> **Action item**
Each line of the listing that includes the string "reconcileRouterService" is to be identified and copied.

================================

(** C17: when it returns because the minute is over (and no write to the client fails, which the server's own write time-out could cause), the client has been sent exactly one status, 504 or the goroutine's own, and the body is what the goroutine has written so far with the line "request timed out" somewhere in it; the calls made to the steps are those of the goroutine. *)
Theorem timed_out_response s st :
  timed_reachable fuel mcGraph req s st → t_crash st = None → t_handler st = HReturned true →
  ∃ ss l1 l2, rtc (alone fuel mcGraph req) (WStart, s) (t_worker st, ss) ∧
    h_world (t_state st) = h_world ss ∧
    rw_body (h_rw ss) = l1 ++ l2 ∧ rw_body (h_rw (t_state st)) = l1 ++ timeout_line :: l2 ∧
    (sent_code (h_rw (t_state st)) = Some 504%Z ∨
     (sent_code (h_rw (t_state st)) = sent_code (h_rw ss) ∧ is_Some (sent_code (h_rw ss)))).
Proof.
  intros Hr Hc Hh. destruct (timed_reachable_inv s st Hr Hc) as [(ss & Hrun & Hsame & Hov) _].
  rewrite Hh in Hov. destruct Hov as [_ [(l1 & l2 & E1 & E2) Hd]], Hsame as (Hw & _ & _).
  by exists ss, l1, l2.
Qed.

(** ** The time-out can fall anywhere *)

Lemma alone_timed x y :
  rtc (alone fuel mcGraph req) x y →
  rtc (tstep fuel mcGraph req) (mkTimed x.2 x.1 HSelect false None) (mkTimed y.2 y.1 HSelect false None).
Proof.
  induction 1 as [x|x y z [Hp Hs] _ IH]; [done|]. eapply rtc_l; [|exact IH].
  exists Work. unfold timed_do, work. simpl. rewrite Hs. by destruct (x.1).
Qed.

================================

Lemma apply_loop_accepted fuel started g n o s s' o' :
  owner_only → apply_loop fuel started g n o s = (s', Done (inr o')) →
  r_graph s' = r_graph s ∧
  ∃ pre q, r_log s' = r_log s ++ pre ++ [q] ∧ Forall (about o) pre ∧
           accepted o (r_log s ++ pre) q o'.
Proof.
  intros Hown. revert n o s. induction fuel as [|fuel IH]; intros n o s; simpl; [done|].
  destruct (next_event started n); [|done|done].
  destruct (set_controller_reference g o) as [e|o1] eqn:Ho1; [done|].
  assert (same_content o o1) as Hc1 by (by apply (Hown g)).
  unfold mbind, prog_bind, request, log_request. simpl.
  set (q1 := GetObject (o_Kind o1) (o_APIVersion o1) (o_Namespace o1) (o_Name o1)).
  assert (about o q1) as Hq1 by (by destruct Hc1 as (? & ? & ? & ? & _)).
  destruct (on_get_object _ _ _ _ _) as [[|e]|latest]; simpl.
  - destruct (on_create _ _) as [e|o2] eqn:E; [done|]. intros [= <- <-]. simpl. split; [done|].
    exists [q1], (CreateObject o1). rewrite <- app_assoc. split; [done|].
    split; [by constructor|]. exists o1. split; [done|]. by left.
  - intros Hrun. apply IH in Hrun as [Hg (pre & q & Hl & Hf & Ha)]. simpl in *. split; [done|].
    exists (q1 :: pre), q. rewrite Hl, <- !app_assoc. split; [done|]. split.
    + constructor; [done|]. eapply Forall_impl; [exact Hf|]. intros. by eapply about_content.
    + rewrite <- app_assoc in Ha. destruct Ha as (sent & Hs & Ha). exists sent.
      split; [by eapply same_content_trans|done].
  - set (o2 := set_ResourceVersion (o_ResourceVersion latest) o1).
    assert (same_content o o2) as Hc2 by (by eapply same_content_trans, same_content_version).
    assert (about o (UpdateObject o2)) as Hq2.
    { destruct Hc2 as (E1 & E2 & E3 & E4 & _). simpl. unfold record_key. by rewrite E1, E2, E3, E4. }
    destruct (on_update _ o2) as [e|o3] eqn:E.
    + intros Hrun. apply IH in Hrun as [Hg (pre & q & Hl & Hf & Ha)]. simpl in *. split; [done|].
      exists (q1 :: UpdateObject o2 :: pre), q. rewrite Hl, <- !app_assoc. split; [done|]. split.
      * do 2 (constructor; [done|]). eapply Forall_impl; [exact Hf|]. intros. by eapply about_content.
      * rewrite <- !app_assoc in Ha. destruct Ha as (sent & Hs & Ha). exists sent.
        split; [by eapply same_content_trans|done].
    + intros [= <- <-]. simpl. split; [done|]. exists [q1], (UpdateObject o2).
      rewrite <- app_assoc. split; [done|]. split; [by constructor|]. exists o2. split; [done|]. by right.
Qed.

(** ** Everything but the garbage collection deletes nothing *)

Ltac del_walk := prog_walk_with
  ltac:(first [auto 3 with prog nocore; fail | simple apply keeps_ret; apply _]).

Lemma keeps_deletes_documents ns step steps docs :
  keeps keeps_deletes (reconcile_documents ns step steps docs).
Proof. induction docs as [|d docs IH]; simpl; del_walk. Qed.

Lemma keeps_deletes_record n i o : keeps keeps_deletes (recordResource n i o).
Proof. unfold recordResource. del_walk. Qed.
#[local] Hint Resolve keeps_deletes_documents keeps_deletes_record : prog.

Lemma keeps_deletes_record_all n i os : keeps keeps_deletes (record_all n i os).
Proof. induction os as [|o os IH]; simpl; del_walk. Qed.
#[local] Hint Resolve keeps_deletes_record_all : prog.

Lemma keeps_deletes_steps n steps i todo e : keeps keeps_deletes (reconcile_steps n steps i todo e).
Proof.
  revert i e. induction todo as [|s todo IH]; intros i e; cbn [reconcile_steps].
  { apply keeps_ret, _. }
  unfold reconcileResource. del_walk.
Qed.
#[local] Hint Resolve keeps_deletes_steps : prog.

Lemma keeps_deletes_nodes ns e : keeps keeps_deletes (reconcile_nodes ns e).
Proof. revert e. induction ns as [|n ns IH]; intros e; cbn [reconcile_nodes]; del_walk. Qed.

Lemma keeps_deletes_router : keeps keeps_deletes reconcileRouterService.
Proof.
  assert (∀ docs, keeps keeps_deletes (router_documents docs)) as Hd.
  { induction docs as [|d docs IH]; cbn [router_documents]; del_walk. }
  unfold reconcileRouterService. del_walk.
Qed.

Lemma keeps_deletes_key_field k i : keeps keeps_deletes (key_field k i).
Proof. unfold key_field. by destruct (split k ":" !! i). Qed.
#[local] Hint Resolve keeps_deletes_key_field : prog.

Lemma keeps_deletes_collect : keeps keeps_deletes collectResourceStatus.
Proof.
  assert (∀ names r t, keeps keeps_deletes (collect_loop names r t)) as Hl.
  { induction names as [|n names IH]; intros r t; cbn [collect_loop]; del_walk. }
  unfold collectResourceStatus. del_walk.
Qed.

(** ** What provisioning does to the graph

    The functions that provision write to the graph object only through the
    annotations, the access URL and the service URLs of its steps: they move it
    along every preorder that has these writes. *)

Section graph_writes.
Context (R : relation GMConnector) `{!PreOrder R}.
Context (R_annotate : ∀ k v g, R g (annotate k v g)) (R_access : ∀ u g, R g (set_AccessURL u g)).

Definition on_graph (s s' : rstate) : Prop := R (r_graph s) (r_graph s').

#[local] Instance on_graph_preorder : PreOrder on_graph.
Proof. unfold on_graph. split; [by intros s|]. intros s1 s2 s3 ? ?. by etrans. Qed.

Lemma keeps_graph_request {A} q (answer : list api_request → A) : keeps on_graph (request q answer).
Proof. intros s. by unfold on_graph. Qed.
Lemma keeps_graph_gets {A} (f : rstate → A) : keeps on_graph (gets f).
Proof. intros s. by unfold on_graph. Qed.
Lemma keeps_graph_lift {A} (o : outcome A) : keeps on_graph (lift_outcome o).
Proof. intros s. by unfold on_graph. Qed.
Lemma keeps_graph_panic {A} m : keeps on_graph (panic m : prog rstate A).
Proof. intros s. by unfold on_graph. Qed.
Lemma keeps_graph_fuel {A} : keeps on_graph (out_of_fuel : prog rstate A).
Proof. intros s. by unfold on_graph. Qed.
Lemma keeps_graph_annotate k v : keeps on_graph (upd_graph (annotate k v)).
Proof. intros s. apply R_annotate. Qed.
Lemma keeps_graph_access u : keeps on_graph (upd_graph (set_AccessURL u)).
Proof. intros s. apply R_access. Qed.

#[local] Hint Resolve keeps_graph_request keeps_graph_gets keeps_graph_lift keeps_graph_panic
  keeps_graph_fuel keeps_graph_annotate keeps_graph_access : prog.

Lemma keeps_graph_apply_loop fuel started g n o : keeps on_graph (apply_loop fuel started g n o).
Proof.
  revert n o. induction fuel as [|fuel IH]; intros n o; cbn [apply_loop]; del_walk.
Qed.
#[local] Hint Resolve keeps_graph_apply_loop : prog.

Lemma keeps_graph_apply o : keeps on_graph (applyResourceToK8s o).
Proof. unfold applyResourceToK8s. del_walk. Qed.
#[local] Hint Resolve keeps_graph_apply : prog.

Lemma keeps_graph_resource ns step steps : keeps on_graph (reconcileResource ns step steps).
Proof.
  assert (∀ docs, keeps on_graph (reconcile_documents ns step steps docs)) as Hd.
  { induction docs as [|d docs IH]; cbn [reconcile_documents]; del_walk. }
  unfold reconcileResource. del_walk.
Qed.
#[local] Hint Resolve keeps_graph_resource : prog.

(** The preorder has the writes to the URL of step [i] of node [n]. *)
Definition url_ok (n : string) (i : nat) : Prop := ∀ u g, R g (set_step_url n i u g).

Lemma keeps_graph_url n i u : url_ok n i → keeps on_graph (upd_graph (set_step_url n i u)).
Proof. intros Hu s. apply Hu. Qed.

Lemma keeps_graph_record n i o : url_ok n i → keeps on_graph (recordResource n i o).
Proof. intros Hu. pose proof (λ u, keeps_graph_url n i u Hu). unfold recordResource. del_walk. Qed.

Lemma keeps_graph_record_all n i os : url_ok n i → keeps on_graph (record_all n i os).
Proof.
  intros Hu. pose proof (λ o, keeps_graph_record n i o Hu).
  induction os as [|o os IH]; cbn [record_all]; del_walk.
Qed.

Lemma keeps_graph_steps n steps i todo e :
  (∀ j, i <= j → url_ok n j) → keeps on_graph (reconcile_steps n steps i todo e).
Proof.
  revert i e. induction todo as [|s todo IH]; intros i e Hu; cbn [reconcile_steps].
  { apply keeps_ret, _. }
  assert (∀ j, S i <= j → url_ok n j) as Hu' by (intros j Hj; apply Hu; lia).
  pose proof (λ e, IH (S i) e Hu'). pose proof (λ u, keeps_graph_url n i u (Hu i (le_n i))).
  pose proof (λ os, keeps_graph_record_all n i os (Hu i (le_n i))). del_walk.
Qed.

================================

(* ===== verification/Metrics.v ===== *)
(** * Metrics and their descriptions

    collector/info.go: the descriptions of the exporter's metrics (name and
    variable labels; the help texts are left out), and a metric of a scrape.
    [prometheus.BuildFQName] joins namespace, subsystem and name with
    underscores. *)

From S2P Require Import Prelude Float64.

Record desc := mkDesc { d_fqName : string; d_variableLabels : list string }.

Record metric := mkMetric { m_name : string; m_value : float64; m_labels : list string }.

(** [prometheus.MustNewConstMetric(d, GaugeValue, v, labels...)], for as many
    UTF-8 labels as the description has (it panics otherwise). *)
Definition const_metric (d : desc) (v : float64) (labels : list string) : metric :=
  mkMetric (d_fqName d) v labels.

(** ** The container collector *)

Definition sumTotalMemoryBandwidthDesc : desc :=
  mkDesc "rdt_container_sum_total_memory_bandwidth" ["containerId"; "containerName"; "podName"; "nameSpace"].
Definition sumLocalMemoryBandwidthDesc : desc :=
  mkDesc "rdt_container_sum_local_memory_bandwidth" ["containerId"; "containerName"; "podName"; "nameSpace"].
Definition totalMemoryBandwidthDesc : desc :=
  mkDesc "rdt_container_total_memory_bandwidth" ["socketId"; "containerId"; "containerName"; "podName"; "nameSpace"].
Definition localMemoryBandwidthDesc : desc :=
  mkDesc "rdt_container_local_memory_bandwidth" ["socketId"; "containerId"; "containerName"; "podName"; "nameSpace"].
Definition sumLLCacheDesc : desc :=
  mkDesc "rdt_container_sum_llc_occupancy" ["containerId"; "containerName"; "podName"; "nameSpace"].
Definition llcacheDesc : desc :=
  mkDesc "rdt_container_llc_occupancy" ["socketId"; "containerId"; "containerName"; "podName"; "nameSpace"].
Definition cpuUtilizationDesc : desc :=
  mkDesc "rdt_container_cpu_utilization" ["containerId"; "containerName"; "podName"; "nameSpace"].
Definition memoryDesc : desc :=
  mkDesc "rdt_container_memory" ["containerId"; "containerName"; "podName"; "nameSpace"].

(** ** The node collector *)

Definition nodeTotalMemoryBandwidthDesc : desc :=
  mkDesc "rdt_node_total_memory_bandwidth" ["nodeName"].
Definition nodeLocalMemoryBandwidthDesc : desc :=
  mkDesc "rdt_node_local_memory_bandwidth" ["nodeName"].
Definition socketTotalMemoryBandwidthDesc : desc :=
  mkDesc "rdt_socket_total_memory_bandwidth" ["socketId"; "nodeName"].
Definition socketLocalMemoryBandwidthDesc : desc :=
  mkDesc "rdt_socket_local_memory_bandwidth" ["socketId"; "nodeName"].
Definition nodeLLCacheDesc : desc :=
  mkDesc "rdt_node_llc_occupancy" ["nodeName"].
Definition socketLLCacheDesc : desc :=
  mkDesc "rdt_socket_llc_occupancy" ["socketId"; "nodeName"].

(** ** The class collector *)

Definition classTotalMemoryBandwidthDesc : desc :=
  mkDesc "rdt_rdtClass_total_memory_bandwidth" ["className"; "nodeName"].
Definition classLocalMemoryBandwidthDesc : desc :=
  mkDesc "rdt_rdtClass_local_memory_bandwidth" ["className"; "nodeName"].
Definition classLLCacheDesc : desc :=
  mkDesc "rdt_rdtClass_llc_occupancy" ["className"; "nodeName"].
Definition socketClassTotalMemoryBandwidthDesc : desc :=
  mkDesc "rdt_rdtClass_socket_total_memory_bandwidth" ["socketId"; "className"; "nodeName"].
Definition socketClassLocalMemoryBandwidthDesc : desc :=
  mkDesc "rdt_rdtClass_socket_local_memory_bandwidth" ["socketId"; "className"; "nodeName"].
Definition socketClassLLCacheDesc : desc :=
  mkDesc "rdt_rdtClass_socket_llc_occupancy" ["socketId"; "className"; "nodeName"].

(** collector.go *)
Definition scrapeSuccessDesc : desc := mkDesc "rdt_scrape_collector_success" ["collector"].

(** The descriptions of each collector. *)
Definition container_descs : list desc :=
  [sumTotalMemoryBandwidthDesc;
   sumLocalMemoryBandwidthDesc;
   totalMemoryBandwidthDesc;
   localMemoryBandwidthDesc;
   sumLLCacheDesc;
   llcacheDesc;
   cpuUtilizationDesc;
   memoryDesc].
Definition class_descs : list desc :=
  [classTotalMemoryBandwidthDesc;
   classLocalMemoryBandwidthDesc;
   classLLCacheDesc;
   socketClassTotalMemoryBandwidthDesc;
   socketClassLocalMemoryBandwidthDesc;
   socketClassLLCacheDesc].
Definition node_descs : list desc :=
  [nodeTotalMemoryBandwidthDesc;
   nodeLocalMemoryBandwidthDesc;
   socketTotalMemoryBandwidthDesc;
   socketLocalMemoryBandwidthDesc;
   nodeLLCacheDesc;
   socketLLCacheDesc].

================================

> **Solved problem**
Lemma keeps_deletes_router : keeps keeps_deletes reconcileRouterService.
  unfold reconcileRouterService. del_walk.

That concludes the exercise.